Был бы я максималистом, я не подал бы им руки при встрече. Но я не максималист. Сидим за одним столом, пьем водку.

В России за патриотическим воспитанием всегда скрывается ложь и непорядочность.

Вот, в который раз, смотрю по телевизору советский фильм о двух сельских вдовах, что после боя собрали тела павших воинов, и похоронили их. Десятилетия они навещают могилу. В какой-то момент им начинает казаться, что их мужья и сыновья, павшие где-то в бою, похоронены здесь. Весь конфликт фильма состоит в том, что начальство просит их разрешить перенести останки солдат в центральное село, где они получат полагающиеся им почести. Отличный патриотический фильм! Но все ложь и надругательство над памятью павших!

Что ж спорить о десятке останков павших солдат! К чему это? Выйдете в русское поле или лес и вы найдете миллионы не погребенных русских солдат. Их кости уже шестьдесят лет гниют в оврагах и болотах, перемалываются гусеницами тракторов, пашущих землю!

Об этом не снимают фильмов. Кому нужен такой фильм? Ведь чего доброго после такого фильма русский человек не так охотно полезет в пекло по приказу жирующих генералов и политиков.

Конечно, я – предатель! Мой коллега-патриот чуть не убил меня, когда услышал подобные речи. Ему показалось, что я осквернил память павших, говоря все это.

Мне же вспоминается моя бабушка – простая русская женщина. Первый ее муж – мой дед – сгинул в сталинских лагерях. От второго осталось лишь письмо, которое он написал из-под Вышнего Волочка. Видно, там, в бою и сложил он свою голову. «Где лежат его кости? Одному Богу то ведомо» – заканчивала она, плача, свой рассказ о нем.

Какие слова мне найти, чтобы хоть немного пробить безумие «государственников»?! Довольные, они хлопают меня по плечу и, улыбаясь, говорят: «Вот увидишь, Серега, как замечательно все будет устроено в возрожденной Российской империи!!! И тебе место найдется. Преподавать и писать книги, конечно, мы тебе не позволим – вредный и опасный ты для России человек. Но кусок хлеба ты получишь и будешь сыт»

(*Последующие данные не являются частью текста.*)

(** C10: a cron label whose value has fewer than five fields makes
    [NewCronJobFromLabel] panic on [tokens[0:5]]; the manifest's
    validation decides on the keys of the labels alone, so that the value
    cannot make it fail; and [appCronJobs] panics on every manifest that
    carries such a label, in whatever order the maps are visited. *)
Theorem short_cron_schedule_panics_unvalidated :
  (forall key value,
     (length (strings.Fields value) < 5)%nat ->
     NewCronJobFromLabel (Service := Service) (App := App) key value
     = Panics "slice bounds out of range")
  /\ (forall labels1 labels2,
        labels1.*1 = labels2.*1 -> validate_labels labels1 = validate_labels labels2)
  /\ (forall it (a : option App) (m : Manifest) sn entry key value,
        enumerates it ->
        Services m !! sn = Some entry ->
        LabelsByPrefix entry "convox.cron" !! key = Some value ->
        (length (strings.Fields value) < 5)%nat ->
        appCronJobs LabelsByPrefix it a (Some m) = Panics "slice bounds out of range").
Proof.
  split; [| split].
  - intros key value Hshort.
    destruct (NewCronJobFromLabel_outcome key value) as [[_ H] | [Hge _]];
      [exact H | lia].
  - apply validate_labels_keys.
  - intros it a m sn entry key value [Hs Hl] Hentry Hlabel Hshort.
    unfold appCronJobs.
    apply (cronjobs_of_services_short it a _ sn entry key value).
    + rewrite (Hs (Services m)). apply elem_of_map_to_list. exact Hentry.
    + rewrite (Hl (LabelsByPrefix entry "convox.cron")).
      apply elem_of_map_to_list. exact Hlabel.
    + exact Hshort.
Qed.
End cron_labels.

Проклятие! Я даже не смогу насладиться в будущем их отрезвлением и раскаянием. В тот момент, когда возрожденная империя, сожрет еще несколько десятков миллионов жизней, и погрузит Россию в новую пучину кровавой смуты, эти люди будут мертвы. А те из них, кто выживет, снова искренне будут говорить о том, что заокеанские недруги, да местные жидо-массоны вновь испортили все дело и погубили страну. Бедная, бедная Россия!

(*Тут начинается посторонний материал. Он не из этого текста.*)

(** * tyme: the timeline engine of [tyme/timeline.py]

    A shallow embedding of the [Timeline] class: the per-day log of
    activity entries ([self.timeline]), the activity hierarchy
    ([self.activities]) and the methods that read and mutate them.

    Python dictionaries that are only read through [sorted(keys)] or by key
    are finite maps ([gmap]); dictionaries whose iteration order is observable
    (the activity hierarchy, the result of [recent_activities]) are
    association lists kept in insertion order.  Methods run in a state and
    exception monad, so that the state left behind by a [raise] is visible. *)

From Stdlib Require Import ZArith Lia Ascii.
From stdpp Require Import gmap strings list fin_maps sorting.

#[local] Set Warnings "-clear-no-such-hyp".

(** ** The [tyme.utils] interface

    [tyme/utils.py] is imported by [timeline.py] but only its uses are
    visible: [utils.utc_now()], [utils.parse(s)], [utils.offset_day(ts,
    days_offset=n)] and the [Timestamp] attributes [date_str],
    [datetime_str] and [datetime.day].  They are taken as an interface. *)

Class Utils := {
  Timestamp : Type;
  date_str : Timestamp → string;
  datetime_str : Timestamp → string;
  day : Timestamp → Z;
  parse : string → option Timestamp;
  offset_day : Timestamp → Z → string;
}.

(** ** Python values and exceptions *)

Inductive exn :=
  | TimelineError (msg : string)
  | ValueError (msg : string)
  | IndexError
  | KeyError (key : string)
  | TypeError (msg : string)
  | AttributeError (msg : string).

(** [a > b] on Python strings. *)
Definition str_gt (a b : string) : bool := String.ltb b a.

(** An insertion-ordered dictionary with string keys. *)
Section odict.
Context {V : Type}.

Fixpoint dict_get (k : string) (d : list (string * V)) : option V :=
  match d with
  | [] => None
  | (k', v) :: r => if decide (k = k') then Some v else dict_get k r
  end.

(** [d[k] = v]: an existing key keeps its position. *)
Fixpoint dict_set (k : string) (v : V) (d : list (string * V))
  : list (string * V) :=
  match d with
  | [] => [(k, v)]
  | (k', v') :: r =>
      if decide (k = k') then (k, v) :: r else (k', v') :: dict_set k v r
  end.
End odict.

(** ** The data model *)

(** A timeline entry: the JSON object with some of the keys [id], [name],
    [start], [end] and [previous]. *)
Abbreviation Entry := (gmap string string).

(** [JSONTimeline = Dict[str, List[Dict[str, str]]]] *)
Abbreviation JSONTimeline := (gmap string (list (gmap string string))).

(** [JSONActivities = Dict[str, Tuple[str, JSONActivities]]] *)
#[warning="-register-all"]
Inductive JSONActivities :=
  | Cat (items : list (string * (string * JSONActivities))).

Definition items (c : JSONActivities) : list (string * (string * JSONActivities)) :=
  match c with Cat l => l end.

(** The state of a [Timeline] object, with the number of clock readings and
    of uuids drawn so far. *)
Record State := mkState {
  timeline : JSONTimeline;
  activities : JSONActivities;
  ticks : nat;
  uuids : nat;
}.

(** ** The state and exception monad *)

Definition M (A : Type) : Type := State → (exn + A) * State.

Definition ret {A} (a : A) : M A := λ σ, (inr a, σ).
Definition raise {A} (e : exn) : M A := λ σ, (inl e, σ).
Definition bind {A B} (c : M A) (k : A → M B) : M B :=
  λ σ, match c σ with
       | (inl e, σ') => (inl e, σ')
       | (inr a, σ') => k a σ'
       end.

Notation "x <- c ;; k" := (bind c (λ x, k))
  (at level 100, c at next level, right associativity).
Notation "c ;; k" := (bind c (λ _, k))
  (at level 100, right associativity).

Definition get_timeline : M JSONTimeline := λ σ, (inr (timeline σ), σ).
Definition set_timeline (tl : JSONTimeline) : M unit :=
  λ σ, (inr tt, mkState tl (activities σ) (ticks σ) (uuids σ)).
Definition get_activities : M JSONActivities := λ σ, (inr (activities σ), σ).

(** [l[-1]] *)
Definition index_last {A} (l : list A) : M A :=
  match last l with Some x => ret x | None => raise IndexError end.

(** [d[k]] on a dictionary *)
Definition getitem {V} (d : gmap string V) (k : string) : M V :=
  match d !! k with Some v => ret v | None => raise (KeyError k) end.

(** [for x in l: body(x)] *)
Fixpoint for_each {A} (l : list A) (body : A → M unit) : M unit :=
  match l with
  | [] => ret tt
  | x :: l' => body x ;; for_each l' body
  end.

(** [range(lo, hi)] *)
Definition range (lo hi : Z) : list Z :=
  (λ i : nat, lo + Z.of_nat i)%Z <$> seq 0 (Z.to_nat (hi - lo)).

(** [sorted(d.keys())] *)
Definition sorted_keys {V} (d : gmap string V) : list string :=
  merge_sort String.le (elements (dom d)).

Definition outcome {A} (r : (exn + A) * State) : exn + A := r.1.
Definition final {A} (r : (exn + A) * State) : State := r.2.

(** ** The methods of [Timeline] *)

Section timeline.
Context `{U : Utils}.
(** The system clock: [clock i] is what the [i]-th call of
    [utils.utc_now()] returns; [uuid4 i] is the [i]-th uuid drawn. *)
Variable clock : nat → Timestamp.
Variable uuid4 : nat → string.

(** [utils.utc_now()] *)
Definition utc_now : M Timestamp :=
  λ σ, (inr (clock (ticks σ)),
        mkState (timeline σ) (activities σ) (S (ticks σ)) (uuids σ)).

(** [utils.parse(s)]; what it raises on a string it cannot read is not
    visible from [timeline.py]. *)
Definition utils_parse (s : string) : M Timestamp :=
  match parse s with
  | Some t => ret t
  | None => raise (ValueError "unparsable timestamp")
  end.

(** [Timeline.current_activity] *)
Definition current_activity : M (option Entry) :=
  tl <- get_timeline ;;
  if decide (tl = ∅) then ret None
  else
    day_key <- index_last (sorted_keys tl) ;;
    bucket <- getitem tl day_key ;;
    last_activity <- index_last bucket ;;
    if decide ("end" ∈ dom last_activity) then ret None
    else ret (Some last_activity).

(** The entry written for each in-between day by [done]. *)
Definition fragment (id name start_ end_ : string) : Entry :=
  {[ "id" := id; "name" := name; "start" := start_; "end" := end_;
     "previous" := EmptyString ]}.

Но, впрочем, продолжим. Я попал в учебную часть, где меня пол года учили на телефониста. Это первая моя удача. Здесь почти не было «дедов». Те же «деды», что командовали нами, были сержантами, так что неофициальное порабощение ими совпадало с официальной субординацией. Это было не так унизительно.

Таким образом, первые столкновения мне пришлось выдержать с равными мне, равными по положению.

Сначала это были простые конфликты на бытовой почве.

То я не понравился какой-то «горилле» и она ударила меня штык-ножом – благо тот был туп, туп как все штык-ножи в нашей армии, и не пробил моей телогрейки. От этого недруга я быстро избавился. Он разбил челюсть сослуживцу за то, что тот не положил ему, будучи раздатчиком пищи, хорошего куска мяса. Дело замяли, но «горилла» присмирела.